> **Requirement**
Beginning with the line below that contains "match goal with" and ending with the line that contains "Lemma grows_request_put p", copy every line exactly. Copy nothing else.

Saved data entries

Content starts

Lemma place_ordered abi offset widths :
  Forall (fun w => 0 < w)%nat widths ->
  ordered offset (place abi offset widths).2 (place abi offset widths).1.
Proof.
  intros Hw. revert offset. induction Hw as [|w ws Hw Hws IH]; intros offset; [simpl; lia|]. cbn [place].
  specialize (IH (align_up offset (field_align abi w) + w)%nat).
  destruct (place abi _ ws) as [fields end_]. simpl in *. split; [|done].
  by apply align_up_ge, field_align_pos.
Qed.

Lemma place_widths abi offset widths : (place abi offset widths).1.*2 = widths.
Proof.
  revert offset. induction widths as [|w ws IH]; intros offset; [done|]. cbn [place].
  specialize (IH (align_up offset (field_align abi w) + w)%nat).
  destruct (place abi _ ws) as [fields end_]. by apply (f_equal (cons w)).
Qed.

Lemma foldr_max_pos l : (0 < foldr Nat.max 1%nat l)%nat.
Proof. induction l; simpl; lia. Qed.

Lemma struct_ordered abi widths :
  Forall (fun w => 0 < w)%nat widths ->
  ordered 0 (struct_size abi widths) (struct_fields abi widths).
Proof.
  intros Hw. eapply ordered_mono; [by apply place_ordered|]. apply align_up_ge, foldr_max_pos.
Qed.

Content ends
Content starts

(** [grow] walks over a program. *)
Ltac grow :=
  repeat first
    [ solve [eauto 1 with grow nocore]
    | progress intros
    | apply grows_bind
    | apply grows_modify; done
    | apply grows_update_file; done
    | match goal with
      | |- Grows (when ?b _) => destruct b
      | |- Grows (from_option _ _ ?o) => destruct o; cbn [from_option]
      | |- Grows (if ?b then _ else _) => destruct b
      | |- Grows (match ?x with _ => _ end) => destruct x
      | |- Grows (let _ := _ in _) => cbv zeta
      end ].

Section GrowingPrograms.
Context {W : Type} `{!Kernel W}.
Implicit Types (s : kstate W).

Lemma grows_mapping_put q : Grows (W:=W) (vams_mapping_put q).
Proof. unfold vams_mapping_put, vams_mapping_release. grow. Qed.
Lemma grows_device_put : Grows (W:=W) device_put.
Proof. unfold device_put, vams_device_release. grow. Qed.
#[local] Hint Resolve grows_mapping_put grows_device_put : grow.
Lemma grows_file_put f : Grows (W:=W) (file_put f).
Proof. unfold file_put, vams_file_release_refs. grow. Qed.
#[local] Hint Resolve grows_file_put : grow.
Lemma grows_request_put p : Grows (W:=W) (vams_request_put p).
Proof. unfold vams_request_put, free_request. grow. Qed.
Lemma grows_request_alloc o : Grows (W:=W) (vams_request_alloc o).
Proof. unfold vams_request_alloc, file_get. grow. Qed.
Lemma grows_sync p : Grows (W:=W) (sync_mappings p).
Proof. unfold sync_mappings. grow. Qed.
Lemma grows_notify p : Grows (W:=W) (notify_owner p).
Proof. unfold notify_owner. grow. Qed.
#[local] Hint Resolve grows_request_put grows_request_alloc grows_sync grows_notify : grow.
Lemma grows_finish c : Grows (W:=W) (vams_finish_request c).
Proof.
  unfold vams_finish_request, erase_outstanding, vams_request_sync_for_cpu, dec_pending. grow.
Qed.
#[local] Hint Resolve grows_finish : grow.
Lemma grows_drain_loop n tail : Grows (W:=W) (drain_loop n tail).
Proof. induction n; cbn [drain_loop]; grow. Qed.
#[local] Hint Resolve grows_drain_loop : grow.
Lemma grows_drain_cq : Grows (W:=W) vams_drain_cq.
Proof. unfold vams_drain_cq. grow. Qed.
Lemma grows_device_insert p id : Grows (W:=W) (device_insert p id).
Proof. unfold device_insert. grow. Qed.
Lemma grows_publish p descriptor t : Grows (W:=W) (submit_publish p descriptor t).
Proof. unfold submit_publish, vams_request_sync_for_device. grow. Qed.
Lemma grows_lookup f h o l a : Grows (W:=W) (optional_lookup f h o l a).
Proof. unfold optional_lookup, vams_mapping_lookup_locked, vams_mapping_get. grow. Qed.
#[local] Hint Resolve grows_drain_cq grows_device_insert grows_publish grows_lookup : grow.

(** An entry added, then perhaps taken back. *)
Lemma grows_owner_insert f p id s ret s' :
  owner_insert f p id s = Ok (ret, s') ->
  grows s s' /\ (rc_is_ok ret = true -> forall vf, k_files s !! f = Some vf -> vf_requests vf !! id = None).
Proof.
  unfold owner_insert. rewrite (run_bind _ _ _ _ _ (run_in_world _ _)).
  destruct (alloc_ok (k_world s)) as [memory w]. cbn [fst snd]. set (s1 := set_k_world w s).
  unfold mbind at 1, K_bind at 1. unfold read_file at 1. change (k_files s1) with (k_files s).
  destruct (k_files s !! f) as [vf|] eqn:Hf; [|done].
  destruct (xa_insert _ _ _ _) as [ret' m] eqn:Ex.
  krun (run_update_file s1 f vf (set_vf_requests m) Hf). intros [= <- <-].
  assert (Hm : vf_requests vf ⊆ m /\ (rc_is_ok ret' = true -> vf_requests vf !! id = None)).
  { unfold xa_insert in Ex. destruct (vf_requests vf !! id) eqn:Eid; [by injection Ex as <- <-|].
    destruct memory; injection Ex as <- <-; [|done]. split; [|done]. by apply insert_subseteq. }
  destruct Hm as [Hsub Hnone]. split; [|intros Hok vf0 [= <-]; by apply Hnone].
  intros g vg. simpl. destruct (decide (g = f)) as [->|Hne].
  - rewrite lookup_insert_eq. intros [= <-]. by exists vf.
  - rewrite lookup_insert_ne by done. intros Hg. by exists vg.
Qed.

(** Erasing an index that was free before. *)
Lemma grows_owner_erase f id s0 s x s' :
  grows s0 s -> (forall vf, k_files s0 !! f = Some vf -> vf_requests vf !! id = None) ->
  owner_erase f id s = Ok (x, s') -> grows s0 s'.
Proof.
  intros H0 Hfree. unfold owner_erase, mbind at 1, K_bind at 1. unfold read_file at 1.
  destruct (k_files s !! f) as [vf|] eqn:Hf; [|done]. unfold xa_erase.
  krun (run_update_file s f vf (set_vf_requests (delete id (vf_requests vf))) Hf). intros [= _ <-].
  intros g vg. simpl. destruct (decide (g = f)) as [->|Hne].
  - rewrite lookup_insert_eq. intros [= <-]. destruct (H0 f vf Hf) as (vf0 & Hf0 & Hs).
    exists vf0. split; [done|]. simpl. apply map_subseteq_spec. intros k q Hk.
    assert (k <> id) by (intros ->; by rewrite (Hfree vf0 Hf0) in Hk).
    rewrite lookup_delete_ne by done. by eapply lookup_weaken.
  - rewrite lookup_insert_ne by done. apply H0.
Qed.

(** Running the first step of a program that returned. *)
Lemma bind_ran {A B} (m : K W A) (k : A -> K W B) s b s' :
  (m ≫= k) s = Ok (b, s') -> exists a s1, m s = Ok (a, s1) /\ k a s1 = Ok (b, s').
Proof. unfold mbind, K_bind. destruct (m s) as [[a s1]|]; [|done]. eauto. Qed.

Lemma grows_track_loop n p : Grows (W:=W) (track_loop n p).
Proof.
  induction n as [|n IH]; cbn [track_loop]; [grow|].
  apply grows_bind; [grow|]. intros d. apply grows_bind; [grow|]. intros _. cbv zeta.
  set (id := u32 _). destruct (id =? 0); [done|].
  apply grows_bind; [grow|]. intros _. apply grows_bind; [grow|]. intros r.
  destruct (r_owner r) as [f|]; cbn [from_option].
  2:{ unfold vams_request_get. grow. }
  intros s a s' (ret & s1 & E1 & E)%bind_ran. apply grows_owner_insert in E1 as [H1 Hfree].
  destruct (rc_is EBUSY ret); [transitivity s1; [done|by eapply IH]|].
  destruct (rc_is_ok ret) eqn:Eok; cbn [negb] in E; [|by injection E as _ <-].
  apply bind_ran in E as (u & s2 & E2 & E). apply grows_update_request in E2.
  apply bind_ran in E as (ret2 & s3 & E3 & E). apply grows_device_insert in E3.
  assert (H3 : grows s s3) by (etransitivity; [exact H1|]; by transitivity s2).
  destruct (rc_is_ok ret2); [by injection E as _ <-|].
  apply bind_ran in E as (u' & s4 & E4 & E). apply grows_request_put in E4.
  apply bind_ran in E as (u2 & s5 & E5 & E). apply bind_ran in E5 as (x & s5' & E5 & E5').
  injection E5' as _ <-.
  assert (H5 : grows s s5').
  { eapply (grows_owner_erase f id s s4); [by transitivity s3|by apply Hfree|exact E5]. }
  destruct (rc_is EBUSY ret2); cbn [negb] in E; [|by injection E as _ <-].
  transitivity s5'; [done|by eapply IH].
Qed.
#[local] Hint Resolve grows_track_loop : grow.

Content ends

> **Response area**
    | match goal with
      | |- Grows (when ?b _) => destruct b
      | |- Grows (from_option _ _ ?o) => destruct o; cbn [from_option]
      | |- Grows (if ?b then _ else _) => destruct b
      | |- Grows (match ?x with _ => _ end) => destruct x
      | |- Grows (let _ := _ in _) => cbv zeta
      end ].

Section GrowingPrograms.
Context {W : Type} `{!Kernel W}.
Implicit Types (s : kstate W).

Lemma grows_mapping_put q : Grows (W:=W) (vams_mapping_put q).
Proof. unfold vams_mapping_put, vams_mapping_release. grow. Qed.
Lemma grows_device_put : Grows (W:=W) device_put.
Proof. unfold device_put, vams_device_release. grow. Qed.
#[local] Hint Resolve grows_mapping_put grows_device_put : grow.
Lemma grows_file_put f : Grows (W:=W) (file_put f).
Proof. unfold file_put, vams_file_release_refs. grow. Qed.
#[local] Hint Resolve grows_file_put : grow.
Lemma grows_request_put p : Grows (W:=W) (vams_request_put p).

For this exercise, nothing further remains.